We've introduced improvements to enhance both recall and precision rate of the Takumi Blackbox Engine.

Takumi Whitebox Assessment is now available directly from the Web Console.

Previously only available via Slack chat or Web chat, you can now run whitebox assessments from the Web Console, just like blackbox assessments. Provide your source code via GitHub repository integration or file upload, and Takumi will analyze the code to detect vulnerabilities.

In the web version of Takumi, you can now select GitHub repositories through Takumi Workplace. Additionally, with this change, existing scope definitions have been migrated to the Takumi Workplace default.

We have updated the permissions for the Write GitHub Apps.

Repository permissions for Contents has been changed from Read-only to Read and write.

We've made some improvements to the Takumi Blackbox Assessment engine.

Takumi New Feature Release

Dependabot AI Triage is now available on the web console.
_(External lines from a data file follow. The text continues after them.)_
(** C10. The [tickers] of the submitted request are the comma-separated
    segments of the input text, each trimmed: the segments contain no comma
    and joined by commas give the text back (so empty segments are kept, one
    segment more than there are commas); each submitted ticker is its
    segment without the white space at both ends.  ["AAPL,,MSFT"] yields
    [["AAPL"; ""; "MSFT"]].  When the text is empty or all white space the
    play button is disabled and a click does nothing. *)
Theorem tickers_are_split_on_commas_and_trimmed (id : string) (w : World) :
  let text := tickers_input (hooks id w) in
  let segments := JsString.split JsString.comma text in
  tickers <$> opened_request id w = Some (JsString.trim <$> segments)
  ∧ JsString.join JsString.comma segments = text
  ∧ Forall (fun seg => JsString.comma ∉ seg) segments
  ∧ length segments
    = S (length (List.filter (N.eqb JsString.comma) text))
  ∧ Forall (fun seg =>
        (∃ l r, seg = l ++ JsString.trim seg ++ r
                ∧ all_white_space l ∧ all_white_space r)
        ∧ (∀ c, head (JsString.trim seg) = Some c
                → JsString.is_white_space c = false)
        ∧ (∀ c, last (JsString.trim seg) = Some c
                → JsString.is_white_space c = false)) segments
  ∧ tickerList (JsString.of_string "AAPL,,MSFT")
    = JsString.of_string <$> ["AAPL"; ""; "MSFT"]
  ∧ (all_white_space text →
     playDisabled id w = true ∧ clickPlay id w = mkResult (Ret tt) w []).
Proof.
  intros text segments.
  split; [by rewrite opened_request_submitted|].
  split; [apply (split_go_join JsString.comma [] text)|].
  split; [apply split_go_no_sep, not_elem_of_nil|].
  split; [apply split_go_length|].
  split.
  { apply Forall_forall. intros seg _. split; [apply trim_decompose|].
    split; intros c; [apply trim_head | apply trim_last]. }
  split; [reflexivity|].
  intros Hws.
  assert (Hd : playDisabled id w = true).
  { unfold playDisabled. fold text. rewrite (trim_all_ws _ Hws). cbn.
    apply orb_true_r. }
  split; [exact Hd|]. unfold clickPlay. by rewrite Hd.
Qed.

Lemma tickers_are_split_on_commas_and_trimmed_witness :
  all_white_space (tickers_input (hooks "start" blankTextWorld))
  ∧ clickPlay "start" blankTextWorld = mkResult (Ret tt) blankTextWorld [].
Proof.
  assert (H : all_white_space (tickers_input (hooks "start" blankTextWorld))).
  { vm_compute. repeat constructor. }
  split; [exact H|].
  pose proof (tickers_are_split_on_commas_and_trimmed "start" blankTextWorld) as T.
  cbv zeta in T.
  destruct T as (_ & _ & _ & _ & _ & _ & T). exact (proj2 (T H)).
Defined.

(** C1, as stated, fails: R2 has been started, R1's handle has been invoked,
    and a queued [complete] event of R1 that reaches R1's callback still
    overwrites the status map.  So does, with the runs started from the play
    button, a late [error] event of R1 that arrives while R2 is in progress. *)
Lemma queued_event_of_cancelled_run_is_applied :
  (aborted <$> sessions twoRuns !! 0%nat = Some true
   ∧ getStatus "start" twoRuns = IN_PROGRESS
   ∧ getStatus "start" (world (deliver 0 (mkEvent "complete" []) twoRuns))
     = COMPLETE
   ∧ nodeStates (world (deliver 0 (mkEvent "complete" []) twoRuns))
     ≠ nodeStates twoRuns)
  ∧ (aborted <$> sessions restartedRun = [true; false]
     ∧ getStatus "start" restartedRun = IN_PROGRESS
     ∧ getStatus "start" (world (deliver 0 (mkEvent "error" []) restartedRun))
       = ERROR).
Proof.
  split; [|repeat split; reflexivity].
  split; [reflexivity|]. split; [reflexivity|]. split; [reflexivity|].
  intros H.
  assert (E : getStatus "start" (world (deliver 0 (mkEvent "complete" []) twoRuns))
              = getStatus "start" twoRuns) by (unfold getStatus; by rewrite H).
  vm_compute in E. discriminate.
Qed.

Lemma unmount_run id w handle :
  abortControllerRef (hooks id w) = Some handle →
  unmount id w
  = mkResult (Ret tt)
      (set_sessions (alter Api.mark_aborted handle (sessions w)) w)
      [C_abort handle].
Proof. intros Href. unfold unmount, bind. cbn. by rewrite Href. Qed.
View and manage all your Dependabot triage results directly from your browser - no Slack required.

Takumi Blackbox Assessment now supports per-target ownership verification.

Users can now verify ownership of individual target applications and use features involving dynamic network connections against them, without requiring organization-level authentication.
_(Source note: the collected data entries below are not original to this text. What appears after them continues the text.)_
(** * Weather forecast visualiser: a shallow embedding of [main.py]

    The script resolves an API key, issues one HTTP GET to the forecast
    endpoint, flattens the response into six parallel columns and renders four
    charts to disk.  Python values are modelled as an untyped JSON tree, Python
    exceptions as values of a result type, and the effects of the script
    (environment, standard streams, network, file system, display) as explicit
    state threaded through a small state-and-exception monad. *)

From Stdlib Require Import ZArith Ascii Floats.
From stdpp Require Import gmap strings list pretty.

Set Warnings "-register-all".
Local Open Scope Z_scope.

(** ** Python strings *)

Module Str.

Definition nl : string := String "010"%char "".

Definition code (c : ascii) : N := N_of_ascii c.

(** A string is the sequence of bytes of its UTF-8 encoding. *)

(** [str.isspace] on one code point: the white space of Unicode, that is
    U+0009 to U+000D, U+001C to U+0020, U+0085, U+00A0, U+1680, U+2000 to
    U+200A, U+2028, U+2029, U+202F, U+205F and U+3000. *)
Definition isspace (cp : N) : bool :=
  (((9 <=? cp) && (cp <=? 13)) || ((28 <=? cp) && (cp <=? 32))
   || (cp =? 133) || (cp =? 160) || (cp =? 5760)
   || ((8192 <=? cp) && (cp <=? 8202)) || (cp =? 8232) || (cp =? 8233)
   || (cp =? 8239) || (cp =? 8287) || (cp =? 12288))%N.

(** The code point that one, two or three bytes encode.  No white space
    takes four bytes. *)
Definition continuation (b : ascii) : bool := ((128 <=? code b) && (code b <? 192))%N.

Definition code1 (a : ascii) : option N :=
  if (code a <? 128)%N then Some (code a) else None.

Definition code2 (a b : ascii) : option N :=
  if ((194 <=? code a) && (code a <? 224))%N && continuation b
  then Some ((code a - 192) * 64 + (code b - 128))%N
  else None.

Definition code3 (a b c : ascii) : option N :=
  let cp := ((code a - 224) * 4096 + (code b - 128) * 64 + (code c - 128))%N in
  if ((224 <=? code a) && (code a <? 240))%N && continuation b && continuation c
     && (2048 <=? cp)%N
  then Some cp
  else None.

Definition space (cp : option N) : bool :=
  match cp with
  | Some n => isspace n
  | None => false
  end.

(** The encoding of a code point below U+10000. *)
Definition utf8 (cp : N) : string :=
  if (cp <? 128)%N then String (ascii_of_N cp) ""
  else if (cp <? 2048)%N then
    String (ascii_of_N (192 + cp / 64)) (String (ascii_of_N (128 + cp mod 64)) "")
  else
    String (ascii_of_N (224 + cp / 4096))
      (String (ascii_of_N (128 + cp / 64 mod 64))
         (String (ascii_of_N (128 + cp mod 64)) "")).

(** The text made of the given code points. *)
Definition of_points (cps : list N) : string :=
  foldr (λ cp s, utf8 cp +:+ s) "" cps.

(** Leading white-space characters are dropped one at a time; [sp1], [sp2]
    and [sp3] tell whether the next one, two or three bytes are one of
    them. *)
Fixpoint strip_left (sp1 : ascii → bool) (sp2 : ascii → ascii → bool)
    (sp3 : ascii → ascii → ascii → bool) (s : string) : string :=
  match s with
  | String a r1 =>
      if sp1 a then strip_left sp1 sp2 sp3 r1
      else
        match r1 with
        | String b r2 =>
            if sp2 a b then strip_left sp1 sp2 sp3 r2
            else
              match r2 with
              | String c r3 => if sp3 a b c then strip_left sp1 sp2 sp3 r3 else s
              | EmptyString => s
              end
        | EmptyString => s
        end
  | EmptyString => EmptyString
  end.

(** [s.lstrip()] *)
Definition lstrip (s : string) : string :=
  strip_left (λ a, space (code1 a)) (λ a b, space (code2 a b))
             (λ a b c, space (code3 a b c)) s.

(** [s.rstrip()]: the same from the end, where the bytes of a character
    come last byte first. *)
Definition rstrip (s : string) : string :=
  String.rev (strip_left (λ a, space (code1 a)) (λ b a, space (code2 a b))
                         (λ c b a, space (code3 a b c)) (String.rev s)).

(** [s.strip()] *)
Definition strip (s : string) : string := rstrip (lstrip s).

Definition is_upper (c : ascii) : bool := ((65 <=? code c) && (code c <=? 90))%N.
Definition is_lower (c : ascii) : bool := ((97 <=? code c) && (code c <=? 122))%N.
Definition is_cased (c : ascii) : bool := is_upper c || is_lower c.
Definition upper (c : ascii) : ascii :=
  if is_lower c then ascii_of_N (code c - 32) else c.
Definition lower (c : ascii) : ascii :=
  if is_upper c then ascii_of_N (code c + 32) else c.

(** [s.title()] for text whose letters are those of ASCII: a letter that
    follows a cased character is lowered, any other letter is raised, and
    every other byte is kept. *)
Fixpoint title_go (previous_is_cased : bool) (s : string) : string :=
  match s with
  | EmptyString => EmptyString
  | String c s' =>
      String (if previous_is_cased then lower c else upper c)
             (title_go (is_cased c) s')
  end.
Definition title (s : string) : string := title_go false s.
We've released a feature that automatically assigns organization-level roles when inviting new users via Shisho Cloud projects.

This feature enables administrators to flexibly configure permissions so that project members can access certain organization-level features (such as viewing/modifying integration settings, browsing user lists, etc.).

We've released a feature that periodically sends security status reports for Shisho Cloud projects as notifications.　

With this release, you can receive Security Status Reports by Resource Kind within your projects via Slack or email. This makes it easier to continuously monitor security status and share information with stakeholders.